*INPUT DATA*.
# # #
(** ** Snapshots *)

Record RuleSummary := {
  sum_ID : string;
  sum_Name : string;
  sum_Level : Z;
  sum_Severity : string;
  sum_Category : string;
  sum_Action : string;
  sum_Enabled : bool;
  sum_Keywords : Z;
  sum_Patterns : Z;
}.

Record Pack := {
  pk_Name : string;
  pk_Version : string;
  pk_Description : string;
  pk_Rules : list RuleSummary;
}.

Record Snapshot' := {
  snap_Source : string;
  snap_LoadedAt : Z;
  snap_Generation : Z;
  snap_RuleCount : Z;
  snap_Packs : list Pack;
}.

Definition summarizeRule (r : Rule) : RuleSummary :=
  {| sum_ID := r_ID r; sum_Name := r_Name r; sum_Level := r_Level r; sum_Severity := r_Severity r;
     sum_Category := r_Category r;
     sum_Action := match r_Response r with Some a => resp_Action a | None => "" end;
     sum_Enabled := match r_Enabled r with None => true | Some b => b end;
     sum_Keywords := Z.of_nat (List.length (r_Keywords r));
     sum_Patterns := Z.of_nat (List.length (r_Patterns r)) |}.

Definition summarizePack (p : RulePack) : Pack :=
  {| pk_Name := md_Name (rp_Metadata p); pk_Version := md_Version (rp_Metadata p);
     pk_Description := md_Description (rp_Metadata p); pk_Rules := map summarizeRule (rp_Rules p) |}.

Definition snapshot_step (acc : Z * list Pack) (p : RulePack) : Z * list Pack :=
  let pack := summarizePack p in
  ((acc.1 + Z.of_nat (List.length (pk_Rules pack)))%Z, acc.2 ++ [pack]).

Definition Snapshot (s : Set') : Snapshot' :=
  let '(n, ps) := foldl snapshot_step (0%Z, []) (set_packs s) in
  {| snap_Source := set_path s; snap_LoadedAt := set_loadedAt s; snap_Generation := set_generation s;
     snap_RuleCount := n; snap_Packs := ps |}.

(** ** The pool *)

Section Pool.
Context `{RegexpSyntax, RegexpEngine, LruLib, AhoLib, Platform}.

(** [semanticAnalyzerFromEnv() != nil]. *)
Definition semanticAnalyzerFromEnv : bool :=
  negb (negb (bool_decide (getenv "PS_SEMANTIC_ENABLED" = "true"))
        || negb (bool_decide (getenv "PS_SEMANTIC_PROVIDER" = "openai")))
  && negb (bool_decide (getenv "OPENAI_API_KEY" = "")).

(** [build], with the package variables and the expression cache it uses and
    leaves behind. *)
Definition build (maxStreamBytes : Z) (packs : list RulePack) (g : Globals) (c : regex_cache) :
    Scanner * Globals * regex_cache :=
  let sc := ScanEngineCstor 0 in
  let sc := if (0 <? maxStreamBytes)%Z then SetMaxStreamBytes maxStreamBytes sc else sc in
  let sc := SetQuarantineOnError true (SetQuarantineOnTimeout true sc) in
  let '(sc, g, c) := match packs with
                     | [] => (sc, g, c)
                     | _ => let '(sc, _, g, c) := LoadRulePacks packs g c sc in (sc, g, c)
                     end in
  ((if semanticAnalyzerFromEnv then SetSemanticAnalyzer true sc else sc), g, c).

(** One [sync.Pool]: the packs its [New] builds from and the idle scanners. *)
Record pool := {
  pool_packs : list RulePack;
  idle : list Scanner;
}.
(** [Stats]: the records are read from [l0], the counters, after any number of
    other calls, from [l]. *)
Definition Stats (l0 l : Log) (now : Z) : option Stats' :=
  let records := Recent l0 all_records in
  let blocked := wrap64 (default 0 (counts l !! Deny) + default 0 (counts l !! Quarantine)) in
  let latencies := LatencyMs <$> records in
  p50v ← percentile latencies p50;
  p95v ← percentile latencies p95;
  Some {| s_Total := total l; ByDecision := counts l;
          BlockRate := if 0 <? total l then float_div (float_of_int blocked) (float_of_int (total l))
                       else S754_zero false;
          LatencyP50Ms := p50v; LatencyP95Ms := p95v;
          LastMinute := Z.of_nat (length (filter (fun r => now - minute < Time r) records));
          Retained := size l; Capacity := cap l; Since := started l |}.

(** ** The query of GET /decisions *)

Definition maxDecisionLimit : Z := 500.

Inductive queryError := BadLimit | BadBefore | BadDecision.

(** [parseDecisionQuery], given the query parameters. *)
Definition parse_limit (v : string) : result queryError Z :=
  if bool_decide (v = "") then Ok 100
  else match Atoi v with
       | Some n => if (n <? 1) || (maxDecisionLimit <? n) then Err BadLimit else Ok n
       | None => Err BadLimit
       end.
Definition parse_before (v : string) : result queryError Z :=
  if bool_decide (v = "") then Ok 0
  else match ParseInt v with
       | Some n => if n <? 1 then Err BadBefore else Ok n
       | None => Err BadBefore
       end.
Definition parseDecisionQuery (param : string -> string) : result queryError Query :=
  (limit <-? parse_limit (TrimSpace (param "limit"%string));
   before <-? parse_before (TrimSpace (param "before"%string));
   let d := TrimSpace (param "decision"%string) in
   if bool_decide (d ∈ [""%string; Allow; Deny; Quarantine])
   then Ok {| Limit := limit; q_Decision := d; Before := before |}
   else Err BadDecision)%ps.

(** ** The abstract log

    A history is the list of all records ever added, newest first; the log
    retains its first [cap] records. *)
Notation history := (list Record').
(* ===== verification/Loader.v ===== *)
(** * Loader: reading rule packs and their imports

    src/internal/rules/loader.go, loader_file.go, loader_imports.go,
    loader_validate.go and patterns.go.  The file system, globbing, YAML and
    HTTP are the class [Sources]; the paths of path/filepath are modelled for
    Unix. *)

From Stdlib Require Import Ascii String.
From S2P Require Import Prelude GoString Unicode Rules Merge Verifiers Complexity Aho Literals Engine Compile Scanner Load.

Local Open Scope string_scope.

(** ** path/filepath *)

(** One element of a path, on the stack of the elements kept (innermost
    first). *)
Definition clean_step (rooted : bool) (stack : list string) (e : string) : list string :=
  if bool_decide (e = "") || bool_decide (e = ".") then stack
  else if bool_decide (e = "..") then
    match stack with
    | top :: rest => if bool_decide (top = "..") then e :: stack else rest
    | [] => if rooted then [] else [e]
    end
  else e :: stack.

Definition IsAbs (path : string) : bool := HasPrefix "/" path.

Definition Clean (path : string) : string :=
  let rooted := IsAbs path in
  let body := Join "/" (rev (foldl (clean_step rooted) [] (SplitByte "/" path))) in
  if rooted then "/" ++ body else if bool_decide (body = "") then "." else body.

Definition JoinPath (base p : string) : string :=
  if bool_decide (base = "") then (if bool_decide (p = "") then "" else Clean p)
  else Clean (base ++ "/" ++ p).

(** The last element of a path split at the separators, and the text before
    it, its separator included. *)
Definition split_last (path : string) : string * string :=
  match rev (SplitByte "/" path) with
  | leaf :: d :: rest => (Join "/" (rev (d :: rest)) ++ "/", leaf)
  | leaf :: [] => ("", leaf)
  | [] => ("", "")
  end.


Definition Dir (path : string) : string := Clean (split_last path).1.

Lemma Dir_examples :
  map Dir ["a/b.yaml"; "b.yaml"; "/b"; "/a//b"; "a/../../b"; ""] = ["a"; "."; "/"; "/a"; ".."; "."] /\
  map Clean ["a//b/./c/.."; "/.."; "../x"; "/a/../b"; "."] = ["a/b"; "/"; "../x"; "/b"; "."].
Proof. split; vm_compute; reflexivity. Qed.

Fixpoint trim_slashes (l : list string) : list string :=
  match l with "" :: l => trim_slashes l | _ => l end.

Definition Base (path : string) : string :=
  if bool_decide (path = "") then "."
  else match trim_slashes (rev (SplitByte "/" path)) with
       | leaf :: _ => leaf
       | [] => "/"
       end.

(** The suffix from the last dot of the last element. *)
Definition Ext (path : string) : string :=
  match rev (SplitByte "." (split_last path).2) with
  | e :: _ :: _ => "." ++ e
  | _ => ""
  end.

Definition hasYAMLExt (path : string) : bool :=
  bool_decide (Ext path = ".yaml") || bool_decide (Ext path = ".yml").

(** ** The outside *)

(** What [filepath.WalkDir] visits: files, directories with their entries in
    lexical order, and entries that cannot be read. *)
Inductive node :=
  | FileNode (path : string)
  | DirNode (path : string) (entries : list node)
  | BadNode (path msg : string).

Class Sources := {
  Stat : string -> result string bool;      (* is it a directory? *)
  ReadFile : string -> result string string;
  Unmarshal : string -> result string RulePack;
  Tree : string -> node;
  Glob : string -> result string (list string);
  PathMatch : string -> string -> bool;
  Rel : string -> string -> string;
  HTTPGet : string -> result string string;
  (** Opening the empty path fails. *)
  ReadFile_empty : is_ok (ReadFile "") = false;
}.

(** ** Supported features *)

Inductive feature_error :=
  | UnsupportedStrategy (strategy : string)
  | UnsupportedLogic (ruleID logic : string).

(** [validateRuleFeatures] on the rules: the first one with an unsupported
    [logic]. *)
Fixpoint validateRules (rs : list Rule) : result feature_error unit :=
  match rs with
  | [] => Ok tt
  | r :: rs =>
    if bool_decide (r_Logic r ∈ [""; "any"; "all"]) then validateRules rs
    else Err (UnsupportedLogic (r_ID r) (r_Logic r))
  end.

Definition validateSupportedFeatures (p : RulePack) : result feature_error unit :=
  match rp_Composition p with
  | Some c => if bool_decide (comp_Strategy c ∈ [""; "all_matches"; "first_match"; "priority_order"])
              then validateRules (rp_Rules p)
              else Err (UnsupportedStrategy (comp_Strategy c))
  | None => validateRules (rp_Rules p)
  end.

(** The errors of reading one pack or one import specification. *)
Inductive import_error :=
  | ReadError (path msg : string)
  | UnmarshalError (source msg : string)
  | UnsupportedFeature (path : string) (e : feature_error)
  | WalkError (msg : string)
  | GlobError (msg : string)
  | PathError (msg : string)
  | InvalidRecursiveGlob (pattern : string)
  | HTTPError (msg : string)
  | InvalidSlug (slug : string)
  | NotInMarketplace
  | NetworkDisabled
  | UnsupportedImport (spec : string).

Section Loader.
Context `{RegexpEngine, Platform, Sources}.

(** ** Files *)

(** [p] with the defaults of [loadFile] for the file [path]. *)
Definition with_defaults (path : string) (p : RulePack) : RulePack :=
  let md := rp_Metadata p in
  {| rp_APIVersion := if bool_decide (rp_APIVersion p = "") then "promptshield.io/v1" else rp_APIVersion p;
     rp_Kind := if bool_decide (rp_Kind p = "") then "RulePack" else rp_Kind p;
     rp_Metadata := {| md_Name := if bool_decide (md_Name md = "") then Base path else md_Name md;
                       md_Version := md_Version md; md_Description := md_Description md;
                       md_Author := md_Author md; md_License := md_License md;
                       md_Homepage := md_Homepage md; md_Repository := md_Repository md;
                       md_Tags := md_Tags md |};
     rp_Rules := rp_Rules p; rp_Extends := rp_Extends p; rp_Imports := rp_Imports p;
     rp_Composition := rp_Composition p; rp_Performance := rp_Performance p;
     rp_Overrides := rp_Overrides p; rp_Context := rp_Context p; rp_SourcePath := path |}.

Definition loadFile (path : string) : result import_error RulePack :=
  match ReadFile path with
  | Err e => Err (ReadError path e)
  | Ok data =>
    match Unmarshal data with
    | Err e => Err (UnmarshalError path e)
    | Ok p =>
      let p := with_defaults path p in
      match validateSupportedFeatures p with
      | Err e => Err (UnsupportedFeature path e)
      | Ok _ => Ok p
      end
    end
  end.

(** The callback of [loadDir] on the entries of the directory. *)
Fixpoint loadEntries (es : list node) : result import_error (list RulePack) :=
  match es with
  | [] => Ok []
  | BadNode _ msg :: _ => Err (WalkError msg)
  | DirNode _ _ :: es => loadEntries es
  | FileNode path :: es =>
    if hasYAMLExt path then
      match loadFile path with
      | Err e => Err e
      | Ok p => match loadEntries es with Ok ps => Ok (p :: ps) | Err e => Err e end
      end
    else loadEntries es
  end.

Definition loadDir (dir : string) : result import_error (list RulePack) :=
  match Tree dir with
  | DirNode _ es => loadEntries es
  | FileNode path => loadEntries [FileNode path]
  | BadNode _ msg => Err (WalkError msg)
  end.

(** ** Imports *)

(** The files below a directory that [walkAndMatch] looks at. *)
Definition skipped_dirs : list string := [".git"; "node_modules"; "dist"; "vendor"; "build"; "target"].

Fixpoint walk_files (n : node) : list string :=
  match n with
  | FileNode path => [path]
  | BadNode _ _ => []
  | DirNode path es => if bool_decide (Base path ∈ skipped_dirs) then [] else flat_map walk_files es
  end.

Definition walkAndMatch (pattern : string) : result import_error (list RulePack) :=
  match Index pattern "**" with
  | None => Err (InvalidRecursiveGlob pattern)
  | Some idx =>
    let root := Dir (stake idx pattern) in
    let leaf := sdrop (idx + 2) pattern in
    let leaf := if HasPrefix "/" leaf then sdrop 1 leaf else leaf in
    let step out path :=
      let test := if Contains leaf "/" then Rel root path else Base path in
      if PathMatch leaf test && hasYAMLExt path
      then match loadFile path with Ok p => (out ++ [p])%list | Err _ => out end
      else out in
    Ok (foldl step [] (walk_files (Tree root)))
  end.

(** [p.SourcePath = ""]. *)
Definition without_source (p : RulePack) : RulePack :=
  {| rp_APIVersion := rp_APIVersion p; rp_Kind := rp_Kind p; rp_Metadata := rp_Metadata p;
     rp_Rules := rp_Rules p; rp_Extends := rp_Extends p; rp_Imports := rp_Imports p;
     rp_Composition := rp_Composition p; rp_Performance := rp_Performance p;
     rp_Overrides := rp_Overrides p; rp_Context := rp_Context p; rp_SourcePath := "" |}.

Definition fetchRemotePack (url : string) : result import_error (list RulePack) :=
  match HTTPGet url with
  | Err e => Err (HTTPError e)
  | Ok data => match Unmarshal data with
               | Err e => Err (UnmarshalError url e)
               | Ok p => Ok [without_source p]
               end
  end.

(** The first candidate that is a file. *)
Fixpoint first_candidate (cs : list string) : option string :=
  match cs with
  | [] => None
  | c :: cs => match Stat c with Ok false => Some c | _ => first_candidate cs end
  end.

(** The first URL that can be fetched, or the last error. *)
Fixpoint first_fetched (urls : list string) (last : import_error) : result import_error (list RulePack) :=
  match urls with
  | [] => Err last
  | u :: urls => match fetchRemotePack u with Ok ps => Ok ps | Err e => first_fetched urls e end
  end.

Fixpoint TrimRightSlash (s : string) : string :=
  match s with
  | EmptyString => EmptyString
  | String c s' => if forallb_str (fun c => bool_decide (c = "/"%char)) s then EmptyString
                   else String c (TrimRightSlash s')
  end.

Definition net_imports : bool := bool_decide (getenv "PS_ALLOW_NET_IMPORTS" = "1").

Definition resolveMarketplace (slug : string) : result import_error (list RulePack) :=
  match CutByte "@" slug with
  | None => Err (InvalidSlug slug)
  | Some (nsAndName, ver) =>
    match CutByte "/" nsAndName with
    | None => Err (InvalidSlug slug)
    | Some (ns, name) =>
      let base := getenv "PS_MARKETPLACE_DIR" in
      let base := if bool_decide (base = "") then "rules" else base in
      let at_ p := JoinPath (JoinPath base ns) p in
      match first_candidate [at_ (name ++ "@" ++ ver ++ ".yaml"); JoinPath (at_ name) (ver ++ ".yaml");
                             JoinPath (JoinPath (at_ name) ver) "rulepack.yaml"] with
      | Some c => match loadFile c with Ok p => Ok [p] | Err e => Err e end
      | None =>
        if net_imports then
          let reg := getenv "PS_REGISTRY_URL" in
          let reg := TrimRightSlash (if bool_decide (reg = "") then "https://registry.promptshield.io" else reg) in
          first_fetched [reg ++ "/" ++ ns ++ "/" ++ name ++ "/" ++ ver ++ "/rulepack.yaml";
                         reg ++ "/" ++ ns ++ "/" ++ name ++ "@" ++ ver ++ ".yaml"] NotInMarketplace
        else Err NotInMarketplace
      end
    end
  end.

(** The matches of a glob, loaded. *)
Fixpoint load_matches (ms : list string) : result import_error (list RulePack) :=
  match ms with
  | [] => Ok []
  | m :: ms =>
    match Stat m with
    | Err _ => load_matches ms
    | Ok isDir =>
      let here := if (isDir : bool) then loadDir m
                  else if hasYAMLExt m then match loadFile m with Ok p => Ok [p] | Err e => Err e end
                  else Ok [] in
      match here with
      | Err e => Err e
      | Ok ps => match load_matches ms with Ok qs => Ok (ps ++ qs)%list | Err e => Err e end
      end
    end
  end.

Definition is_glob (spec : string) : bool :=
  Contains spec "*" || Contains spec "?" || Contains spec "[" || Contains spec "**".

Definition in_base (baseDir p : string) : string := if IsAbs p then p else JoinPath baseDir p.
# # #
*TASK DESCRIPTION*. Using the entries above, give again exactly the lines from the line holding "else Err (UnsupportedLogic" through the line holding "Section Loader.". Include both end lines and nothing else.

*ANSWER*.
    else Err (UnsupportedLogic (r_ID r) (r_Logic r))
  end.

Definition validateSupportedFeatures (p : RulePack) : result feature_error unit :=
  match rp_Composition p with
  | Some c => if bool_decide (comp_Strategy c ∈ [""; "all_matches"; "first_match"; "priority_order"])
              then validateRules (rp_Rules p)
              else Err (UnsupportedStrategy (comp_Strategy c))
  | None => validateRules (rp_Rules p)
  end.

(** The errors of reading one pack or one import specification. *)
Inductive import_error :=
  | ReadError (path msg : string)
  | UnmarshalError (source msg : string)
  | UnsupportedFeature (path : string) (e : feature_error)
  | WalkError (msg : string)
  | GlobError (msg : string)
  | PathError (msg : string)
  | InvalidRecursiveGlob (pattern : string)
  | HTTPError (msg : string)
  | InvalidSlug (slug : string)
  | NotInMarketplace
  | NetworkDisabled
  | UnsupportedImport (spec : string).

Section Loader.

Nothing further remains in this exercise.